Going in New Directions
The occasional crime fiction book reviews and author interviews I had done that got me thinking about full-time freelance work had really just been an extension of my love for genre writing. Back when I first started writing reviews, I had never considered the idea that I could make decent money from them.
But without the safety net of a day job, I needed to find more bedrock clients and soon discovered that in order to do that, I needed to think carefully about potential jobs I had been ignoring.
I started by accepting interviews and chairing work with authors in genres that were unfamiliar to me. As an atheist and skeptic, I would never have expected to sit down to interview Lorna Byrne, an author who believes she can see Guardian Angels, but I did just that last May. Then I came back down to Earth, interviewing Richard Benson about a Yorkshire mining community at the Wigtown Book Festival, before hosting an event at the Aye Write Festival in Glasgow with philosopher Julian Baginni. Not bad for someone who specializes in crime fiction.

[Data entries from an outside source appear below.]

(* ===== verification/Text.v ===== *)
(** * Strings

    The operations on [str], [String] and C strings that the code uses.  A
    string is its list of bytes; that the bytes of a Rust string are valid UTF-8
    is [utf8_valid]. *)

From Stdlib Require Import Ascii String.
From stdpp Require Import sorting.
From S2P Require Import Prelude.

#[local] Open Scope Z_scope.

Definition NUL : ascii := "000"%char.

Definition byte (a : ascii) : Z := Z.of_N (N_of_ascii a).

(** A continuation byte. *)
Definition cont (a : ascii) : bool := (0x80 <=? byte a) && (byte a <=? 0xBF).

(** [std::str::from_utf8] succeeds: no overlong forms, no surrogates, nothing
    beyond U+10FFFF. *)
Fixpoint utf8_valid (s : string) : bool :=
  match s with
  | EmptyString => true
  | String a s1 =>
      if byte a <? 0x80 then utf8_valid s1
      else match s1 with
      | EmptyString => false
      | String b s2 =>
          if (0xC2 <=? byte a) && (byte a <=? 0xDF) then cont b && utf8_valid s2
          else match s2 with
          | EmptyString => false
          | String c s3 =>
              if (0xE0 <=? byte a) && (byte a <=? 0xEF)
              then (if byte a =? 0xE0 then (0xA0 <=? byte b) && (byte b <=? 0xBF)
                    else if byte a =? 0xED then (0x80 <=? byte b) && (byte b <=? 0x9F)
                    else cont b) && cont c && utf8_valid s3
              else match s3 with
              | EmptyString => false
              | String d s4 =>
                  if (0xF0 <=? byte a) && (byte a <=? 0xF4)
                  then (if byte a =? 0xF0 then (0x90 <=? byte b) && (byte b <=? 0xBF)
                        else if byte a =? 0xF4 then (0x80 <=? byte b) && (byte b <=? 0x8F)
                        else cont b) && cont c && cont d && utf8_valid s4
                  else false
              end
          end
      end
  end.

(** [s.contains(c)] *)
Fixpoint has (c : ascii) (s : string) : bool :=
  match s with
  | EmptyString => false
  | String a s => bool_decide (a = c) || has c s
  end.

(** [CString::new(s).unwrap()] panics on an interior NUL. *)
Definition into_cstring {E} (s : string) : outcome E string :=
  if has NUL s then Panicked else Ok s.

(** [CStr::from_ptr]: the bytes before the first NUL. *)
Fixpoint c_str (s : string) : string :=
  match s with
  | EmptyString => EmptyString
  | String a s => if bool_decide (a = NUL) then EmptyString else String a (c_str s)
  end.

Definition nul : string := String NUL EmptyString.

(** The first [n] bytes. *)
Fixpoint prefix (n : nat) (s : string) : string :=
  match n, s with
  | S n, String a s => String a (prefix n s)
  | _, _ => EmptyString
  end.

Definition strlen (s : string) : Z := Z.of_nat (String.length s).

(** Strip the NULs at the end. *)
Fixpoint strip_nuls (s : string) : string :=
  match s with
  | EmptyString => EmptyString
  | String a s =>
      let r := strip_nuls s in
      if bool_decide (a = NUL) then match r with EmptyString => EmptyString | _ => String a r end
      else String a r
  end.

(** [s.split(c)]: at least one piece. *)
Fixpoint split (c : ascii) (s : string) : list string :=
  match s with
  | EmptyString => [EmptyString]
  | String a s =>
      if bool_decide (a = c) then EmptyString :: split c s
      else match split c s with
           | x :: l => String a x :: l
           | [] => [String a EmptyString]
           end
  end.

(** [l.join(c)] *)
Fixpoint join (c : ascii) (l : list string) : string :=
  match l with
  | [] => EmptyString
  | [x] => x
  | x :: l => (x +:+ String c (join c l))%string
  end.

(** [str::parse::<bool>] *)
Definition parse_bool (s : string) : option bool :=
  if bool_decide (s = "true"%string) then Some true
  else if bool_decide (s = "false"%string) then Some false
  else None.

Definition show_bool (b : bool) : string := if b then "true" else "false".

(** The order of [String]: by bytes. *)
Definition str_le (a b : string) : Prop := String.leb a b = true.

#[global] Instance str_le_dec : RelDecision str_le.
Proof. intros a b. unfold str_le. apply _. Defined.

(** [Vec<String>::sort] *)
Definition sort (l : list string) : list string := merge_sort str_le l.

(** ** Facts *)

Lemma app_cons_str x a b : (String x a +:+ b)%string = String x (a +:+ b)%string.
Proof. done. Qed.

Lemma app_empty_str b : ("" +:+ b)%string = b.
Proof. done. Qed.

Create HintDb text.
#[global] Hint Rewrite app_cons_str app_empty_str : text.

Lemma app_assoc_str a b c : ((a +:+ b) +:+ c)%string = (a +:+ (b +:+ c))%string.
Proof. induction a as [|x a IH]; [done|]. autorewrite with text; simpl. by rewrite IH. Qed.

Lemma app_nil_str a : (a +:+ "")%string = a.
Proof. induction a as [|x a IH]; [done|]. autorewrite with text; simpl. by rewrite IH. Qed.

Lemma strlen_app a b : strlen (a +:+ b)%string = strlen a + strlen b.
Proof. unfold strlen. induction a as [|x a IH]; [done|]. simpl in *. lia. Qed.

Lemma has_app c a b : has c (a +:+ b)%string = has c a || has c b.
Proof. induction a as [|x a IH]; [done|]. autorewrite with text; simpl. rewrite IH. by destruct (bool_decide _). Qed.

Lemma c_str_app a b : has NUL a = false → c_str (a +:+ b)%string = (a +:+ c_str b)%string.
Proof.
  induction a as [|x a IH]; [done|]. autorewrite with text; simpl. intros [Hx Ha]%orb_false_iff. rewrite Hx. by rewrite IH.
Qed.

Lemma c_str_terminated a b : has NUL a = false → c_str (a +:+ String NUL b)%string = a.
Proof. intros Ha. rewrite c_str_app by done. simpl. apply app_nil_str. Qed.

Lemma prefix_all n s : (String.length s ≤ n)%nat → prefix n s = s.
Proof. revert s. induction n as [|n IH]; intros [|a s] Hl; simpl in *; [done|lia|done|]. by rewrite IH by lia. Qed.

Lemma strip_nuls_id s : has NUL s = false → strip_nuls s = s.
Proof.
  induction s as [|a s IH]; [done|]. simpl. intros [Ha Hs]%orb_false_iff. rewrite Ha, IH by done. done.
Qed.

Lemma parse_show_bool b : parse_bool (show_bool b) = Some b.
Proof. by destruct b. Qed.

Lemma split_nonempty c s : split c s ≠ [].
Proof. destruct s as [|a s]; simpl; [done|]. destruct (bool_decide _); [done|]. by destruct (split c s). Qed.

Lemma split_none c s : has c s = false → split c s = [s].
Proof.
  induction s as [|a s IH]; [done|]. simpl. intros [Ha Hs]%orb_false_iff. by rewrite Ha, IH.
Qed.

Lemma split_app c a b : has c a = false → split c (a +:+ String c b)%string = a :: split c b.
Proof.
  induction a as [|x a IH]; simpl; [by rewrite bool_decide_eq_true_2|].
  intros [Hx Ha]%orb_false_iff. by rewrite Hx, IH.
Qed.

Lemma split_join c l : l ≠ [] → Forall (λ x, has c x = false) l → split c (join c l) = l.
Proof.
  intros Hl Hc. induction Hc as [|x l Hx Hc IH]; [done|]. destruct l as [|y l]; [by apply split_none|].
  change (join c (x :: y :: l)) with (x +:+ String c (join c (y :: l)))%string.
  rewrite split_app by done. by rewrite IH.
Qed.

Lemma has_join c d l : c ≠ d → Forall (λ x, has c x = false) l → has c (join d l) = false.
Proof.
  intros Hcd Hc. induction Hc as [|x l Hx Hc IH]; [done|]. destruct l as [|y l]; [done|].
  change (join d (x :: y :: l)) with (x +:+ String d (join d (y :: l)))%string.
  rewrite has_app, Hx. cbn [has orb]. rewrite IH. by rewrite bool_decide_eq_false_2.
Qed.

(** Valid text in front does not matter. *)
Lemma utf8_valid_app a b : utf8_valid a = true → utf8_valid (a +:+ b)%string = utf8_valid b.
Proof.
  remember (String.length a) as n eqn:Hn. assert (Hle : (String.length a ≤ n)%nat) by lia. clear Hn.
  revert a Hle. induction n as [|n IH]; intros a Hle; [by destruct a; simpl in *; [|lia]|].
  destruct a as [|x a]; [done|]. simpl in Hle |- *. destruct (byte x <? 0x80); [apply IH; lia|].
  destruct a as [|y a]; [done|]. simpl in Hle |- *. destruct ((0xC2 <=? byte x) && (byte x <=? 0xDF)).
  { intros [Hy Ha]%andb_true_iff. rewrite Hy. apply IH; [lia|done]. }
  destruct a as [|z a]; [done|]. simpl in Hle |- *. destruct ((0xE0 <=? byte x) && (byte x <=? 0xEF)).
  { intros [Hy Ha]%andb_true_iff. rewrite Hy. apply IH; [lia|done]. }
  destruct a as [|u a]; [done|]. simpl in Hle |- *. destruct ((0xF0 <=? byte x) && (byte x <=? 0xF4)); [|done].
  intros [Hy Ha]%andb_true_iff. rewrite Hy. apply IH; [lia|done].
Qed.

Lemma utf8_valid_join c l :
  byte c < 0x80 → Forall (λ x, utf8_valid x = true) l → utf8_valid (join c l) = true.
Proof.
  intros Hc Hl. induction Hl as [|x l Hx Hl IH]; [done|]. destruct l as [|y l]; [done|].
  change (join c (x :: y :: l)) with (x +:+ String c (join c (y :: l)))%string.
  rewrite utf8_valid_app by done. cbn [utf8_valid]. destruct (Z.ltb_spec (byte c) 0x80); [done|lia].
Qed.

Lemma sort_permutation l : sort l ≡ₚ l.
Proof. apply merge_sort_Permutation. Qed.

The moves came out of necessity. The market for a literary critic, I quickly found, wasn’t flush with cash. While some longer pieces in national papers could earn up to $500, most reviews paid far less. I needed to try and find ways to expand my repertoire and use my knowledge of writing and publishing even more effectively. My hourly rate in those first few months was appalling. Even a year laster, it could still improve a lot, but struggling in my specialty forced me to explore new income channels almost from the get-go.
Taking On All Offers
When I was still selling books, I had shyly turned down an opportunity to edit a book for a small publisher, because, at the time, I was convinced I didn’t have the experience for the job.
But as I started to look for more ways to earn money freelancing, I realized that turning down such opportunities also meant turning down the chance to develop that experience. So when I met a local publisher at a book launch, and an employee asked whether I had any interest in editing a book for the company, I had to stifle my gut reaction of “I don’t know” and say, “Absolutely!”
The publisher, luckily, gave me a great deal of support through the process. That particular book will be out in 2016, and the experience has given me the confidence to find similar jobs—in addition to the repeat work I landed from the same client.
At this stage of my new career, I wasn’t in a position to turn down offers from clients, so I took to accepting as many opportunities as possible. For example, I was approached late last year by the Scottish Association of Writers to run a conference workshop on short story writing and the submissions process. Having never run a workshop before, I was uncertain, but I forced myself to agree and sought advice from other writers with more experience. The end result seemed to please most of the attendees, and I have recently been approached by someone who was there with an offer to speak to an Edinburgh-based writer’s group next year. I’ll call that progress.
Taking After a Scottish King
The legend of Scottish King Robert the Bruce sticks firmly in my mind every time I pitch. The story goes that when he was at his lowest, stuck in a cave, facing defeat, Bruce saw a spider trying to build a web. The web kept collapsing, but the spider just started over and eventually succeeded, giving Bruce the courage to try again himself. This tale is historically inaccurate—appearing centuries after the fact in a book by Sir Walter Scott—but it’s still a fitting analogy for the way in which I have learned to approach rejections and non-replies.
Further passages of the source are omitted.